(Stored data entries)
= Beginning of Section =

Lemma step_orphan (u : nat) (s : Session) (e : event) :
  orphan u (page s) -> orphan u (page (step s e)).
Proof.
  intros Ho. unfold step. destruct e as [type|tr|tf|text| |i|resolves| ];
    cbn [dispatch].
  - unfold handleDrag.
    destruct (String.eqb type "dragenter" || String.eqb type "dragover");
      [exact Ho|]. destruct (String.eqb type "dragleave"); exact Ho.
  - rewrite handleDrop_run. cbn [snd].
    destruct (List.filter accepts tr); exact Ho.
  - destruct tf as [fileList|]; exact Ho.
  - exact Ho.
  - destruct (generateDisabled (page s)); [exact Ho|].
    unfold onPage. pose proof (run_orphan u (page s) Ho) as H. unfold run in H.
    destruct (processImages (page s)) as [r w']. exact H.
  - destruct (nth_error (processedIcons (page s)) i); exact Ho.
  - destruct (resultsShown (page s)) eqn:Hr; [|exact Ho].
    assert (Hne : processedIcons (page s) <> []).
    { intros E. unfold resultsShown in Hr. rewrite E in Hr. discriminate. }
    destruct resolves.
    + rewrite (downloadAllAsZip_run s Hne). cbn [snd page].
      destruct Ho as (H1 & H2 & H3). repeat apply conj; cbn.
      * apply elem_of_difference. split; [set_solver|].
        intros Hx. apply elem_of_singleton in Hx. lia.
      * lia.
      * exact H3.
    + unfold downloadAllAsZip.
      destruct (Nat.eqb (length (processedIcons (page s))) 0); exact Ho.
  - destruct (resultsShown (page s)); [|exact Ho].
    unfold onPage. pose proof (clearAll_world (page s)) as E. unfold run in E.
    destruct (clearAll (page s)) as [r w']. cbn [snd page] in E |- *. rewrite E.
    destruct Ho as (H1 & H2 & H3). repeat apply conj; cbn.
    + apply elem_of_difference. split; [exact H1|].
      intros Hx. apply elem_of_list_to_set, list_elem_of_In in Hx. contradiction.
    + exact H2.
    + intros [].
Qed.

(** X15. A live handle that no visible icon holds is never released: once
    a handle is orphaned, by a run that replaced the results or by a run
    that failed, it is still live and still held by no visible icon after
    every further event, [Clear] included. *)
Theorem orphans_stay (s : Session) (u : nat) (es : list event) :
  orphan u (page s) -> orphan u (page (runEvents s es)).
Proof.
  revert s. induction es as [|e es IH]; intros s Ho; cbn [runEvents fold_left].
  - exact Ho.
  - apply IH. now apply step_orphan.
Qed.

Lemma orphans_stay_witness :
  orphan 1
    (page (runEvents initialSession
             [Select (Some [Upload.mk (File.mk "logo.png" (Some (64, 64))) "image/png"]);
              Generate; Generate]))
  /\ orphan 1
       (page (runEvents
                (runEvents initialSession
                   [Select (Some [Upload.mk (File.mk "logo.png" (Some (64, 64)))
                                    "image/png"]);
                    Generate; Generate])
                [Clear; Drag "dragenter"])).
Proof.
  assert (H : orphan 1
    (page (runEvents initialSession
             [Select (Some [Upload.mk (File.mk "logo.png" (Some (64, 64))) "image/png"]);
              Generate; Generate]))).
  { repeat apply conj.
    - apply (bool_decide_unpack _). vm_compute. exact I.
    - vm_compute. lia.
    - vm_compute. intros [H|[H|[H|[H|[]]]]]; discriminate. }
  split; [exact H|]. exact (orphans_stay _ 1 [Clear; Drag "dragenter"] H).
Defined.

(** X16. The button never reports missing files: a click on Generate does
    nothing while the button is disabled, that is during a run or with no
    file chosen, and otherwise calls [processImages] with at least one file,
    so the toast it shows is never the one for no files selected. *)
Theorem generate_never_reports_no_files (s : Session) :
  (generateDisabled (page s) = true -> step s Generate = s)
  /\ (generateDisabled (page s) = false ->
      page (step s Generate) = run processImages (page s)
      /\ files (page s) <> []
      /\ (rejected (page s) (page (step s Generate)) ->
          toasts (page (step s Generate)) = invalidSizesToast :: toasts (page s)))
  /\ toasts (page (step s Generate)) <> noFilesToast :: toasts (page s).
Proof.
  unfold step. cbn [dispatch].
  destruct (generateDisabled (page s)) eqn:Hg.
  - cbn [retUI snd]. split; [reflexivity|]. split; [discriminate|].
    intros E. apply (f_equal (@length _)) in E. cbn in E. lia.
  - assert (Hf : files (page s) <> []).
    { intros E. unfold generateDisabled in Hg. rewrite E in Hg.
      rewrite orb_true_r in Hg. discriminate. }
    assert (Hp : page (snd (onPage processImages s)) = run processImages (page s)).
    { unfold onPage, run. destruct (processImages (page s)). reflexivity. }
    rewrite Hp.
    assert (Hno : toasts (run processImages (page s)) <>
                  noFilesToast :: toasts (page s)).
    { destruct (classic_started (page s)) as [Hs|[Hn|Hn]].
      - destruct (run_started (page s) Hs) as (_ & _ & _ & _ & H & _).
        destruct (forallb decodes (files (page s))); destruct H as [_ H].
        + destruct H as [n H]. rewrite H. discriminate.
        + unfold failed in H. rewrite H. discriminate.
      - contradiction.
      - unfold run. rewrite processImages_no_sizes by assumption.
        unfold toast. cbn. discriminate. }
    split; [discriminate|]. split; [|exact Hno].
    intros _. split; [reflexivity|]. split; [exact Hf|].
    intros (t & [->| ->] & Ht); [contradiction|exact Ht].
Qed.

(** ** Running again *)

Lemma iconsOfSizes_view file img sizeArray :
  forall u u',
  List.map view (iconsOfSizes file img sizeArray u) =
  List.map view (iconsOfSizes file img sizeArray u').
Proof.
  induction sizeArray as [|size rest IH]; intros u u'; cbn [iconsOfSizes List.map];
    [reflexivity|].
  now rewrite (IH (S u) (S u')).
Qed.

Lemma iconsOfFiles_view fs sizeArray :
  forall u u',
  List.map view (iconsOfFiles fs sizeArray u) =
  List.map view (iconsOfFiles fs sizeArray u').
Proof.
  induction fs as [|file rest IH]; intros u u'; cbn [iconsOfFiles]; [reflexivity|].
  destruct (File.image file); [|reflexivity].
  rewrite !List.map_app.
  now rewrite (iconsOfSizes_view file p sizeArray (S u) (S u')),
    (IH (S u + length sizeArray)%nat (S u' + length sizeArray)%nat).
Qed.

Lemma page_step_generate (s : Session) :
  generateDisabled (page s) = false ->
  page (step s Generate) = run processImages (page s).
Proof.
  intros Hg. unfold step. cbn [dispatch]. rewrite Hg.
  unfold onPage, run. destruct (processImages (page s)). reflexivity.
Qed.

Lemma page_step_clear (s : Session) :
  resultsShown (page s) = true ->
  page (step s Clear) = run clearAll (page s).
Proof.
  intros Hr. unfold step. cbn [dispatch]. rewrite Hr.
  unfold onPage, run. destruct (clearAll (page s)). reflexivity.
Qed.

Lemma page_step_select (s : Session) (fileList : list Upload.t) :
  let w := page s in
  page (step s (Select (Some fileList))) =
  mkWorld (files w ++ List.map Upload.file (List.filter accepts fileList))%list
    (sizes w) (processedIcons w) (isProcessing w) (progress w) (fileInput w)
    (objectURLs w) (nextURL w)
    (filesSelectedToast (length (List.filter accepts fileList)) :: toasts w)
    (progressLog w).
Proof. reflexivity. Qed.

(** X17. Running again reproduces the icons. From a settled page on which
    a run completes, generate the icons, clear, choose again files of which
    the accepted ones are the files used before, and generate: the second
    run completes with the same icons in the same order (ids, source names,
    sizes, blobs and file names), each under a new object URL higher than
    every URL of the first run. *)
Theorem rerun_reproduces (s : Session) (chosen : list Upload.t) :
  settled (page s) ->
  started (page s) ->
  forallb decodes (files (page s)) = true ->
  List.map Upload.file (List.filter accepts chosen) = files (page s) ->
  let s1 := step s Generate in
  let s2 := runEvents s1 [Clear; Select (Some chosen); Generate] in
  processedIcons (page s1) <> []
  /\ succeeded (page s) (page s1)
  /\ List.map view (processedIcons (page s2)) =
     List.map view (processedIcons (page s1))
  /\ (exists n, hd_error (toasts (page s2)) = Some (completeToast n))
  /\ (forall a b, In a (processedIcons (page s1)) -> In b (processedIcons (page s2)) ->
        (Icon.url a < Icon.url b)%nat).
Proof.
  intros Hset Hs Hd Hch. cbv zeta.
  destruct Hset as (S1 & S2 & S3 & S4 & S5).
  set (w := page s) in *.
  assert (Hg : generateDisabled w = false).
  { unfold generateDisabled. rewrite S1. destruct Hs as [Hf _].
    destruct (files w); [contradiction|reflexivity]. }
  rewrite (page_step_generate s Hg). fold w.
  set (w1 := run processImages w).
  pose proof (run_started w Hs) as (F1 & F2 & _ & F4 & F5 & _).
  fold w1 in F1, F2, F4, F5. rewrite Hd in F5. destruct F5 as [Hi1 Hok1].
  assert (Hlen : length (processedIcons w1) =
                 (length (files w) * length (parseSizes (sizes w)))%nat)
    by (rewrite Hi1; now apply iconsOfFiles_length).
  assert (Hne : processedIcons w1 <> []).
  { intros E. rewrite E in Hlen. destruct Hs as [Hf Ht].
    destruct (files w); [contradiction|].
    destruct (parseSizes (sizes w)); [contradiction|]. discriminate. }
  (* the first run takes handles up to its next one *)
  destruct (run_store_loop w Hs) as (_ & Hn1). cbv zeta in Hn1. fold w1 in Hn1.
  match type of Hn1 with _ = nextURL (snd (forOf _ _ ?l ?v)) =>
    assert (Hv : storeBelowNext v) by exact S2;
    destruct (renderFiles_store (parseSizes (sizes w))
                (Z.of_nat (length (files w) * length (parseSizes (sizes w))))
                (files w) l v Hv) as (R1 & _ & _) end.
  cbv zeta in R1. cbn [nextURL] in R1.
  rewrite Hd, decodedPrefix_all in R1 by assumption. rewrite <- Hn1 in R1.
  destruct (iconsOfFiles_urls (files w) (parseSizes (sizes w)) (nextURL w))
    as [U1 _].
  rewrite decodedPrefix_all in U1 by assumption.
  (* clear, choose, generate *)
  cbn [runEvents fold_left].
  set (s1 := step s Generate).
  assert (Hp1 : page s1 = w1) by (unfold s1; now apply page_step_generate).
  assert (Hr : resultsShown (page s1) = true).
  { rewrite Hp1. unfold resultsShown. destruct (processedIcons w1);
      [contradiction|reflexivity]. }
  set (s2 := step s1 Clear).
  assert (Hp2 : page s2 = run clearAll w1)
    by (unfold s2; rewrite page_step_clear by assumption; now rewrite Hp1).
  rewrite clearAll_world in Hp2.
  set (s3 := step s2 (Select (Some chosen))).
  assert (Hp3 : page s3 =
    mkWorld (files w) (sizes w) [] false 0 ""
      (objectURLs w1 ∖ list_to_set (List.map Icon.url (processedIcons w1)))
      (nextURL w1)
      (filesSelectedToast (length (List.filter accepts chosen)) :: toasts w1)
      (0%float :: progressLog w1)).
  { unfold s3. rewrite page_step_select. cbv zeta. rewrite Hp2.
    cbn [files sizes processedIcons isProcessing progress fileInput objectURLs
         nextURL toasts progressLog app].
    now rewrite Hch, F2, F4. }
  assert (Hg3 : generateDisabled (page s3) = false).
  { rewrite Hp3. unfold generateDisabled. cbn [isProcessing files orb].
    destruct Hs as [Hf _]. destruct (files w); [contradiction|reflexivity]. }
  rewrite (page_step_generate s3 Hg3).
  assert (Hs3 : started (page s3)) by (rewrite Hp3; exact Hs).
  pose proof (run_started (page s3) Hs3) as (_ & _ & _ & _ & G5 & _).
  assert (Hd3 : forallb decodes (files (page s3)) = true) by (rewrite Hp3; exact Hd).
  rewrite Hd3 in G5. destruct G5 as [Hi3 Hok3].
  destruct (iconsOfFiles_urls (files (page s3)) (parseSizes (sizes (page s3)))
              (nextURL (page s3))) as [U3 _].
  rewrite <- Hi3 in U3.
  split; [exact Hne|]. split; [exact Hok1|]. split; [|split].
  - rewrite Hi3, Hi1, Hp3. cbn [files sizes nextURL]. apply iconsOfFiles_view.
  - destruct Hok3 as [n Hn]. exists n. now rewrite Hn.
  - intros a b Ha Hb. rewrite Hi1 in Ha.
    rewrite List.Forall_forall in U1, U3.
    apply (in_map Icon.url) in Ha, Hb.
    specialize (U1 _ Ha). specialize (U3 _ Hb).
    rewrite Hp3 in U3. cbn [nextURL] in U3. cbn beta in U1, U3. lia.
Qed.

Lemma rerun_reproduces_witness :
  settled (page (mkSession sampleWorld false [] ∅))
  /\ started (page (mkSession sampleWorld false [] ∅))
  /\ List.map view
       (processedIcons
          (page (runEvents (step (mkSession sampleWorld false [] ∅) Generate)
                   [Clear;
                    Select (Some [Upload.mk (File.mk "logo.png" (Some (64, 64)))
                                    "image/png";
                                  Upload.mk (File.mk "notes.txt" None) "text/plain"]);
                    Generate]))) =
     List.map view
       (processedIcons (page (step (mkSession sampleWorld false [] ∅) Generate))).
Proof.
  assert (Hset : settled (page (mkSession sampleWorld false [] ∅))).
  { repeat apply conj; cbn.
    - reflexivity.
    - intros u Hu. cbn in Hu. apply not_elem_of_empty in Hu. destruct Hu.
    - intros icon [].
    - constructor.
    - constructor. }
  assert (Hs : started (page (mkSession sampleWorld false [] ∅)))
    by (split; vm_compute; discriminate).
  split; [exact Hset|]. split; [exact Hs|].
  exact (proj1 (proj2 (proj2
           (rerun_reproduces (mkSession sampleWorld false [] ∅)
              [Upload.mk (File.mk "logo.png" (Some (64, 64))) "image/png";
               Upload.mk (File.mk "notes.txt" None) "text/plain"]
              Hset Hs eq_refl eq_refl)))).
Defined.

= End of Section =

__THE PROBLEM__
In the data above, repeat exactly each line from the first through the line that contains "intros Hx. apply elem_of_singleton", and give nothing else.

__EXERCISE OUTPUT__
Lemma step_orphan (u : nat) (s : Session) (e : event) :
  orphan u (page s) -> orphan u (page (step s e)).
Proof.
  intros Ho. unfold step. destruct e as [type|tr|tf|text| |i|resolves| ];
    cbn [dispatch].
  - unfold handleDrag.
    destruct (String.eqb type "dragenter" || String.eqb type "dragover");
      [exact Ho|]. destruct (String.eqb type "dragleave"); exact Ho.
  - rewrite handleDrop_run. cbn [snd].
    destruct (List.filter accepts tr); exact Ho.
  - destruct tf as [fileList|]; exact Ho.
  - exact Ho.
  - destruct (generateDisabled (page s)); [exact Ho|].
    unfold onPage. pose proof (run_orphan u (page s) Ho) as H. unfold run in H.
    destruct (processImages (page s)) as [r w']. exact H.
  - destruct (nth_error (processedIcons (page s)) i); exact Ho.
  - destruct (resultsShown (page s)) eqn:Hr; [|exact Ho].
    assert (Hne : processedIcons (page s) <> []).
    { intros E. unfold resultsShown in Hr. rewrite E in Hr. discriminate. }
    destruct resolves.
    + rewrite (downloadAllAsZip_run s Hne). cbn [snd page].
      destruct Ho as (H1 & H2 & H3). repeat apply conj; cbn.
      * apply elem_of_difference. split; [set_solver|].
        intros Hx. apply elem_of_singleton in Hx. lia.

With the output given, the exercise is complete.